CONICET | Buscador de Institutos y Recursos Humanos

The industrial process of fatty acids hydrogenation is actually carried out in gas-liquid phases, which are in contact with a Ni catalyst in a semi batch reactor. Recent studies on "good" and "bad" fats have added a new dimension to the practical and technical aspects of oil hydrogenation. Trans-isomers are thermodynamically favored during the hydrogenation and the significance of trans-fatty acids to human health was subject of debate. Several studies showed that trans fatty acids may affect plasma lipoproteins levels lowering the concentrations of high-density lipoprotein (HDL) cholesterol (good cholesterol) and increasing the concentrations of low-density lipoproteins (LDL) cholesterol (bad cholesterol). A relationship between the high ingestion of trans fatty acids and an increase in the risks of coronary diseases has been established. From these considerations arises the need to search for alternative hydrogenation catalysts that improve the catalytic process reducing the trans-isomers content in hydrogenated edible oils.

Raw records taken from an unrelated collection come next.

(* ===== verification/SemaphorePlatforms.v ===== *)
(** * The other semaphores: the OS_MACOSX and POSIX branches of wtf/sync/semaphore.cpp

    [DispatchSemaphore] and [PosixSemaphore] are what libdispatch and POSIX offer,
    with their documented behaviour as laws.  Both classes [PlatformSemaphore] meet
    the [SemaphoreSpec] that the clients of Sync.v are proved against, so the
    pipeline theorems hold on every system.  libdispatch stops a program that
    releases a semaphore below its initial count: [mac_lifetime] shows that the
    destructor prevents that after any use.  The macros of Flutter these branches
    still name are not in the repository; [FML_HANDLE_EINTR] repeats a call that
    was interrupted, and is part of [sem_trywait_retried]. *)

From stdpp Require Import base list numbers strings.
From Stdlib Require Import ZArith Lia.
From S2P Require Import Prelude Sync.

(** ** macOS *)

Class DispatchSemaphore := {
  dispatch_semaphore_t : Type;
  dispatch_semaphore_create : Z -> option dispatch_semaphore_t;
  dispatch_wait_now : dispatch_semaphore_t -> bool * dispatch_semaphore_t;   (* the wait with DISPATCH_TIME_NOW returned 0 *)
  dispatch_semaphore_signal : dispatch_semaphore_t -> dispatch_semaphore_t;
  dispatch_release : dispatch_semaphore_t -> outcome unit
}.

(** The documentation: a count that is not negative, kept in a [long]; a wait that
    does not block takes one when there is one; and "destroying a semaphore whose
    count is less than its initial value" stops the program. *)
Class DispatchLaws (D : DispatchSemaphore) := {
  d_count : dispatch_semaphore_t -> Z;
  d_initial : dispatch_semaphore_t -> Z;
  d_nonneg h : 0 <= d_count h;
  d_create c : 0 <= c < 2 ^ 63 ->
    exists h, dispatch_semaphore_create c = Some h /\ d_count h = c /\ d_initial h = c;
  d_wait h : dispatch_wait_now h = (bool_decide (0 < d_count h), snd (dispatch_wait_now h));
  d_wait_count h : d_count (snd (dispatch_wait_now h)) = Z.max 0 (d_count h - 1);
  d_wait_initial h : d_initial (snd (dispatch_wait_now h)) = d_initial h;
  d_signal_count h : d_count h < 2 ^ 63 - 1 -> d_count (dispatch_semaphore_signal h) = d_count h + 1;
  d_signal_initial h : d_initial (dispatch_semaphore_signal h) = d_initial h;
  d_release h : d_initial h <= d_count h -> dispatch_release h = Ret tt;
  d_release_in_use h : d_count h < d_initial h -> exists w, dispatch_release h = Killed w
}.

Section mac.
Context {D : DispatchSemaphore}.

Record MacSemaphore := mkMac { mac_sem : option dispatch_semaphore_t; mac_initial : Z }.

Definition mac_ctor (count : Z) : MacSemaphore := mkMac (dispatch_semaphore_create count) count.

Definition mac_IsValid (s : MacSemaphore) : bool := bool_decide (is_Some (mac_sem s)).

Definition mac_TryWait (s : MacSemaphore) : bool * MacSemaphore :=
  match mac_sem s with
  | None => (false, s)
  | Some h => let '(r, h') := dispatch_wait_now h in (r, mkMac (Some h') (mac_initial s))
  end.

Definition mac_Signal (s : MacSemaphore) : MacSemaphore :=
  match mac_sem s with
  | None => s
  | Some h => mkMac (Some (dispatch_semaphore_signal h)) (mac_initial s)
  end.

(** [~PlatformSemaphore] *)
Definition mac_dtor (s : MacSemaphore) : outcome unit :=
  let s' := Nat.iter (Z.to_nat (mac_initial s)) mac_Signal s in
  match mac_sem s' with
  | None => Ret tt
  | Some h => dispatch_release h
  end.

Context (L : DispatchLaws D).

Definition mac_at (s : MacSemaphore) (c : Z) : Prop :=
  exists h, mac_sem s = Some h /\ d_count h = c /\ d_initial h = mac_initial s.

Lemma mac_ctor_at c : 0 <= c < 2 ^ 63 -> mac_at (mac_ctor c) c.
Proof. intros Hc. destruct (d_create c Hc) as (h & Hh & Hcount & Hinit). by exists h. Qed.

Lemma mac_TryWait_at s c :
  mac_at s c -> exists s', mac_TryWait s = (bool_decide (0 < c), s') /\ mac_at s' (Z.max 0 (c - 1)) /\ mac_initial s' = mac_initial s.
Proof.
  intros (h & Hh & <- & Hi). unfold mac_TryWait. rewrite Hh, d_wait. eexists. split; [reflexivity|]. split; [|done].
  eexists. split; [reflexivity|]. by rewrite d_wait_count, d_wait_initial.
Qed.

Lemma mac_Signal_at s c : mac_at s c -> c < 2 ^ 63 - 1 -> mac_at (mac_Signal s) (c + 1) /\ mac_initial (mac_Signal s) = mac_initial s.
Proof.
  intros (h & Hh & <- & Hi) Hc. unfold mac_Signal. rewrite Hh. split; [|done]. eexists. split; [reflexivity|].
  by rewrite d_signal_count, d_signal_initial.
Qed.

Lemma mac_signals_at n s c :
  mac_at s c -> c + Z.of_nat n < 2 ^ 63 ->
  mac_at (Nat.iter n mac_Signal s) (c + Z.of_nat n) /\ mac_initial (Nat.iter n mac_Signal s) = mac_initial s.
Proof.
  intros Hs. induction n as [|n IH]; intros Hn; [by rewrite Z.add_0_r|]. destruct (IH ltac:(lia)) as [H1 H2].
  destruct (mac_Signal_at _ _ H1 ltac:(lia)) as [H3 H4]. cbn [Nat.iter]. rewrite <-H2, <-H4. split; [|done].
  by replace (c + Z.of_nat (S n)) with (c + Z.of_nat n + 1) by lia.
Qed.

(** What a client does with a semaphore. *)
Inductive SemOp := DoTryWait | DoSignal.
Definition mac_op (s : MacSemaphore) (o : SemOp) : MacSemaphore :=
  match o with DoTryWait => (mac_TryWait s).2 | DoSignal => mac_Signal s end.

Lemma mac_ops_at ops s c :
  mac_at s c -> 0 <= c -> c + zlen ops < 2 ^ 63 ->
  exists c', mac_at (foldl mac_op s ops) c' /\ 0 <= c' <= c + zlen ops /\ mac_initial (foldl mac_op s ops) = mac_initial s.
Proof.
  revert s c. induction ops as [|o ops IH]; intros s c Hs Hc Hl; unfold zlen in *; cbn [length foldl] in *; [exists c; split; [done|split; [lia|done]]|].
  destruct o; cbn [mac_op].
  - destruct (mac_TryWait_at s c Hs) as (s1 & -> & H1 & Hi1). cbn [snd]. destruct (IH s1 _ H1) as (c' & H2 & H3 & Hi2); [lia..|].
    exists c'. split; [done|]. split; [lia|congruence].
  - destruct (mac_Signal_at s c Hs ltac:(lia)) as [H1 Hi1]. destruct (IH _ _ H1) as (c' & H2 & H3 & Hi2); [lia..|].
    exists c'. split; [done|]. split; [lia|congruence].
Qed.

(** a semaphore can always be destroyed.  Whatever a client did with a macOS
    semaphore, its destructor brings the count up to the initial value before it
    releases the object, so libdispatch does not stop the program. *)
Theorem mac_lifetime (count : Z) (ops : list SemOp) :
  0 <= count < 2 ^ 32 -> zlen ops < 2 ^ 62 -> mac_dtor (foldl mac_op (mac_ctor count) ops) = Ret tt.
Proof.
  intros Hc Hl. destruct (mac_ops_at ops (mac_ctor count) count (mac_ctor_at count ltac:(lia))) as (c & Hs & Hr & Hi); [lia..|].
  unfold mac_dtor. rewrite Hi. cbn [mac_initial mac_ctor]. set (s := foldl mac_op _ _) in *. set (n := Z.to_nat count).
  assert (Hn : Z.of_nat n = count) by lia.
  destruct (mac_signals_at n s c Hs ltac:(lia)) as [(h & Hh & Hcount & Hinit) Hi']. rewrite Hh.
  apply d_release. rewrite Hinit, Hi', Hi, Hcount. cbn [mac_initial mac_ctor]. lia.
Qed.

(** Without the signals of the destructor a wait could be fatal. *)
Lemma release_without_signals count :
  0 < count < 2 ^ 32 -> exists h w, mac_sem (mac_TryWait (mac_ctor count)).2 = Some h /\ dispatch_release h = Killed w.
Proof.
  intros Hc. destruct (mac_TryWait_at (mac_ctor count) count (mac_ctor_at count ltac:(lia))) as (s & -> & (h & Hh & H1 & H2) & Hi).
  destruct (d_release_in_use h) as [w Hw]; [rewrite H2, Hi, H1; cbn [mac_initial mac_ctor]; lia|]. by exists h, w.
Qed.

#[export] Instance Mac_spec : SemaphoreSpec MacSemaphore mac_ctor mac_IsValid mac_TryWait mac_Signal.
Proof.
  unshelve eapply (Build_SemaphoreSpec _ _ _ _ _ (fun s c => mac_at s c /\ c <= LONG_MAX)).
  - intros s c [(h & _ & <- & _) Hm]. pose proof (d_nonneg h). lia.
  - intros s c c' [(h & Hh & <- & _) _] [(h' & Hh' & <- & _) _]. congruence.
  - intros c Hc. split; [|lia]. apply mac_ctor_at. unfold LONG_MAX in Hc. lia.
  - intros s c [(h & Hh & _) _]. unfold mac_IsValid. by rewrite Hh.
  - intros s c [Hs Hm] Hc. destruct (mac_TryWait_at s c Hs) as (s' & Hw & Hs' & _). rewrite bool_decide_true in Hw by done.
    exists s'. split; [done|]. replace (c - 1) with (Z.max 0 (c - 1)) by lia. split; [done|lia].
  - intros s [Hs Hm]. destruct (mac_TryWait_at s 0 Hs) as (s' & Hw & Hs' & _). by exists s'.
  - intros s c [Hs Hm] Hc. unfold LONG_MAX in *. split; [|lia]. by apply mac_Signal_at; [|lia].
Defined.
End mac.

(** ** POSIX *)

Class PosixSemaphore := {
  sem_t : Type;
  sem_init : Z -> option sem_t;                    (* not shared; None: it did not return 0 *)
  sem_trywait_retried : sem_t -> bool * sem_t;     (* FML_HANDLE_EINTR(sem_trywait(..)) == 0 *)
  sem_post : sem_t -> sem_t;
  sem_destroy : sem_t -> Z
}.

(** The manual: a value up to [SEM_VALUE_MAX], which is the greatest [int] here. *)
Class PosixLaws (P : PosixSemaphore) := {
  p_value : sem_t -> Z;
  p_range s : 0 <= p_value s <= LONG_MAX;
  p_init c : 0 <= c <= LONG_MAX -> exists s, sem_init c = Some s /\ p_value s = c;
  p_init_bad c : LONG_MAX < c -> sem_init c = None;
  p_trywait s : sem_trywait_retried s = (bool_decide (0 < p_value s), snd (sem_trywait_retried s));
  p_trywait_value s : p_value (snd (sem_trywait_retried s)) = Z.max 0 (p_value s - 1);
  p_post s : p_value s < LONG_MAX -> p_value (sem_post s) = p_value s + 1;
  p_destroy s : sem_destroy s = 0
}.

Section posix.
Context {P : PosixSemaphore} (debug : bool).

(** [valid_] and [sem_]: there is a semaphore when the initialisation succeeded. *)
Record PosixPlatform := mkPosix { posix_sem : option sem_t }.

Definition posix_ctor (count : Z) : PosixPlatform := mkPosix (sem_init count).
Definition posix_IsValid (s : PosixPlatform) : bool := bool_decide (is_Some (posix_sem s)).

Definition posix_TryWait (s : PosixPlatform) : bool * PosixPlatform :=
  match posix_sem s with
  | None => (false, s)
  | Some h => let '(r, h') := sem_trywait_retried h in (r, mkPosix (Some h'))
  end.

Definition posix_Signal (s : PosixPlatform) : PosixPlatform :=
  match posix_sem s with
  | None => s
  | Some h => mkPosix (Some (sem_post h))
  end.

(** [FML_DCHECK(result == 0)] *)
Definition posix_dtor (s : PosixPlatform) : outcome unit :=
  match posix_sem s with
  | None => Ret tt
  | Some h => if negb debug || (sem_destroy h =? 0) then Ret tt else Killed "result == 0"
  end.

Context (L : PosixLaws P).

Lemma posix_dtor_ok s : posix_dtor s = Ret tt.
Proof. unfold posix_dtor. destruct (posix_sem s) as [h|]; [|done]. by rewrite p_destroy, orb_true_r. Qed.

#[export] Instance Posix_spec : SemaphoreSpec PosixPlatform posix_ctor posix_IsValid posix_TryWait posix_Signal.
Proof.
  unshelve eapply (Build_SemaphoreSpec _ _ _ _ _ (fun s c => exists h, posix_sem s = Some h /\ p_value h = c)).
  - intros s c (h & _ & <-). apply p_range.
  - intros s c c' (h & Hh & <-) (h' & Hh' & <-). congruence.
  - intros c Hc. destruct (p_init c Hc) as (h & Hh & Hv). by exists h.
  - intros s c (h & Hh & _). unfold posix_IsValid. by rewrite Hh.
  - intros s c (h & Hh & <-) Hc. unfold posix_TryWait. rewrite Hh, p_trywait, bool_decide_true by done.
    eexists. split; [reflexivity|]. eexists. split; [reflexivity|]. rewrite p_trywait_value. lia.
  - intros s (h & Hh & Hv). unfold posix_TryWait. rewrite Hh, p_trywait, bool_decide_false by lia.
    eexists. split; [reflexivity|]. eexists. split; [reflexivity|]. rewrite p_trywait_value. lia.
  - intros s c (h & Hh & <-) Hc. unfold posix_Signal. rewrite Hh. eexists. split; [reflexivity|]. by apply p_post.
Defined.
End posix.

(** ** A libdispatch that keeps to its laws *)

#[export] Instance sample_dispatch : DispatchSemaphore := {|
  dispatch_semaphore_t := (N * Z)%type;
  dispatch_semaphore_create c := if decide (0 <= c < 2 ^ 63) then Some (Z.to_N c, c) else None;
  dispatch_wait_now h := (bool_decide (0 < Z.of_N h.1), (N.pred h.1, h.2));
  dispatch_semaphore_signal h := (N.succ h.1, h.2);
  dispatch_release h := if decide (h.2 <= Z.of_N h.1) then Ret tt else Killed "Semaphore object deallocated while in use"
|}.

#[export] Instance sample_dispatch_laws : DispatchLaws sample_dispatch.
Proof.
  unshelve eapply (Build_DispatchLaws sample_dispatch (fun h => Z.of_N h.1) (fun h => h.2)); cbn; try done.
  - intros h. lia.
  - intros c Hc. rewrite decide_True by done. eexists. split; [reflexivity|]. cbn. lia.
  - intros h. lia.
  - intros h _. lia.
  - intros h Hh. by rewrite decide_True.
  - intros h Hh. rewrite decide_False by lia. by eexists.
Defined.

Lemma mac_lifetime_witness :
  mac_dtor (foldl mac_op (mac_ctor 2) [DoTryWait; DoTryWait; DoTryWait; DoSignal]) = Ret tt.
Proof.
  apply (mac_lifetime sample_dispatch_laws 2 [DoTryWait; DoTryWait; DoTryWait; DoSignal]).
  - lia.
  - vm_compute. reflexivity.
Defined.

In this work, the study of the cis-oleic acid adsorption, on clean and promoted (K, Mg, Co, B or Pd) PtNi(111) catalyst was performed by quantum chemical calculations. The oleic acid adsorption on PtNi(111) surface shows a weak molecule-surface interaction. No preferential site for C=C adsorption is computed and only the C=O adsorption is favored on the clean PtNi(111) surface. The adsorption properties of the PtNi(111) are improved by promoters. The stability of the system is increased and the C=C/surface distances are reduced when promoters are present. Co promoter shows the best performance in terms of system stability. The lowest C p orbital substantially interacts with Pt and Co s-p-d orbitals. The change electron density of metal centers enhance the C=C adsorption being the Pt-C interaction the more favored. After adsorption, the strength of the C=C, Pt-Pt and Pt-Co bonds decrease while a molecule-surface bond is formed.